━━━ Exercise materials ━━━

(* ===== verification/Bytes.v ===== *)
(** * Byte buffers

    Memory objects and disk regions are lists of bytes in [Z].  Accesses outside
    of an object are undefined ([None]).  The little-endian accessors are the
    macros of [src/gpt-utils/gpt-utils.cpp]. *)
From S2P Require Import Prelude.

Abbreviation buf := (list Z).

(** ** Accesses *)
Definition rd (b : buf) (off : Z) : option Z :=
  if off <? 0 then None else b !! Z.to_nat off.

(** [memcpy] out of and into an object; the whole range must be inside. *)
Definition slice (b : buf) (off len : Z) : option buf :=
  if (off <? 0) || (len <? 0) || (Z.of_nat (length b) <? off + len) then None
  else Some (take (Z.to_nat len) (drop (Z.to_nat off) b)).

Definition splice (b : buf) (off : Z) (data : buf) : option buf :=
  if (off <? 0) || (Z.of_nat (length b) <? off + Z.of_nat (length data)) then None
  else Some (take (Z.to_nat off) b ++ data ++ drop (Z.to_nat off + length data) b).

Definition wr (b : buf) (off y : Z) : option buf := splice b off [u8 y].

(** [GET_4_BYTES], [GET_8_BYTES] and [PUT_4_BYTES]. *)
Definition GET_4_BYTES (b : buf) (p : Z) : option Z :=
  b0 ← rd b p; b1 ← rd b (p + 1); b2 ← rd b (p + 2); b3 ← rd b (p + 3);
  Some (Z.lor (Z.lor (Z.lor b0 (Z.shiftl b1 8)) (Z.shiftl b2 16)) (Z.shiftl b3 24)).

Definition GET_8_BYTES (b : buf) (p : Z) : option Z :=
  lo ← GET_4_BYTES b p;
  b4 ← rd b (p + 4); b5 ← rd b (p + 5); b6 ← rd b (p + 6); b7 ← rd b (p + 7);
  Some (Z.lor (Z.lor (Z.lor (Z.lor lo (Z.shiftl b4 32)) (Z.shiftl b5 40)) (Z.shiftl b6 48))
              (Z.shiftl b7 56)).

Definition PUT_4_BYTES (b : buf) (p y : Z) : option buf :=
  b ← wr b p (Z.land y 0xff);
  b ← wr b (p + 1) (Z.land (Z.shiftr y 8) 0xff);
  b ← wr b (p + 2) (Z.land (Z.shiftr y 16) 0xff);
  wr b (p + 3) (Z.land (Z.shiftr y 24) 0xff).

(** The buffer holds bytes. *)
Definition bytes (b : buf) : Prop := Forall (fun x => 0 <= x < 256) b.

(** A C string as its bytes, without the terminator. *)
Definition str_bytes (s : string) : buf :=
  (fun a => Z.of_nat (Ascii.nat_of_ascii a)) <$> String.list_ascii_of_string s.

(** [strncmp(a, b, n) == 0]; an end of list is the terminating NUL. *)
Fixpoint strncmp_eq (a b : buf) (n : nat) : bool :=
  match n with
  | O => true
  | S n =>
      let x := default 0 (head a) in
      let y := default 0 (head b) in
      if x =? y then (x =? 0) || strncmp_eq (tail a) (tail b) n else false
  end.

(** ** Ranges *)
Lemma slice_Some b off len r :
  slice b off len = Some r <->
  0 <= off /\ 0 <= len /\ off + len <= Z.of_nat (length b) /\
  r = take (Z.to_nat len) (drop (Z.to_nat off) b).
Proof.
  unfold slice. destruct (_ || _) eqn:E; split.
  - done.
  - intros (?&?&?). lia.
  - intros [= <-]. split_and!; lia || done.
  - intros (?&?&?). naive_solver.
Qed.

Lemma slice_length b off len r : slice b off len = Some r -> length r = Z.to_nat len.
Proof. intros (?&?&?&->)%slice_Some. rewrite length_take, length_drop. lia. Qed.

Lemma slice_lookup b off len r i :
  slice b off len = Some r -> (i < Z.to_nat len)%nat -> r !! i = b !! (Z.to_nat off + i)%nat.
Proof.
  intros (?&?&?&->)%slice_Some Hi. rewrite lookup_take_lt by done. by rewrite lookup_drop.
Qed.

Lemma splice_Some b off d r :
  splice b off d = Some r <->
  0 <= off /\ off + Z.of_nat (length d) <= Z.of_nat (length b) /\
  r = take (Z.to_nat off) b ++ d ++ drop (Z.to_nat off + length d) b.
Proof.
  unfold splice. destruct (_ || _) eqn:E; split.
  - done.
  - intros (?&?&?). lia.
  - intros [= <-]. split_and!; lia || done.
  - intros (?&?&?). naive_solver.
Qed.

Lemma splice_length b off d r : splice b off d = Some r -> length r = length b.
Proof. intros (?&?&->)%splice_Some. rewrite !length_app, length_take, length_drop. lia. Qed.

Lemma splice_lookup b off d r i :
  splice b off d = Some r ->
  r !! i = if decide (Z.to_nat off <= i < Z.to_nat off + length d)%nat
           then d !! (i - Z.to_nat off)%nat else b !! i.
Proof.
  intros (?&?&->)%splice_Some.
  assert (Hl : length (take (Z.to_nat off) b) = Z.to_nat off) by (rewrite length_take; lia).
  case_decide as Hd.
  - rewrite lookup_app_r, Hl by lia. rewrite lookup_app_l by lia. done.
  - destruct (decide (i < Z.to_nat off)%nat).
    + rewrite lookup_app_l by lia. by rewrite lookup_take_lt.
    + rewrite lookup_app_r, Hl by lia. rewrite lookup_app_r by lia. rewrite lookup_drop.
      f_equal. lia.
Qed.

Lemma splice_is_Some b off d :
  0 <= off -> off + Z.of_nat (length d) <= Z.of_nat (length b) -> is_Some (splice b off d).
Proof. intros. eexists. by apply splice_Some. Qed.

Lemma slice_is_Some b off len :
  0 <= off -> 0 <= len -> off + len <= Z.of_nat (length b) -> is_Some (slice b off len).
Proof. intros. eexists. by apply slice_Some. Qed.

(** Reading back what was written, and reading elsewhere. *)
Lemma slice_splice_same b off d r :
  splice b off d = Some r -> slice r off (Z.of_nat (length d)) = Some d.
Proof.
  intros Hs. pose proof (splice_length _ _ _ _ Hs) as Hl.
  apply splice_Some in Hs as (H1 & H2 & ->). apply slice_Some.
  rewrite Hl. split_and!; [lia..|].
  assert (Ht : length (take (Z.to_nat off) b) = Z.to_nat off) by (rewrite length_take; lia).
  rewrite drop_app_ge, Ht, Nat.sub_diag, drop_0 by lia.
  rewrite take_app_le by lia. rewrite firstn_all2; [done|lia].
Qed.

Lemma slice_eq_lookup b1 b2 off len :
  length b1 = length b2 -> 
  (forall i, off <= Z.of_nat i < off + len -> b1 !! i = b2 !! i) ->
  slice b1 off len = slice b2 off len.
Proof.
  intros Hl Hi. unfold slice. rewrite Hl. destruct (_ || _) eqn:E; [done|]. f_equal.
  apply list_eq. intros i. destruct (decide (i < Z.to_nat len)%nat) as [Hlt|Hge].
  - rewrite !lookup_take_lt, !lookup_drop by done. apply Hi. lia.
  - rewrite !lookup_take_ge by lia. done.
Qed.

━━━

(Task description):
Find the word "None" in the entries. Copy each line that holds it.

(Response area):
    of an object are undefined ([None]).  The little-endian accessors are the
  if off <? 0 then None else b !! Z.to_nat off.
  if (off <? 0) || (len <? 0) || (Z.of_nat (length b) <? off + len) then None
  if (off <? 0) || (Z.of_nat (length b) <? off + Z.of_nat (length data)) then None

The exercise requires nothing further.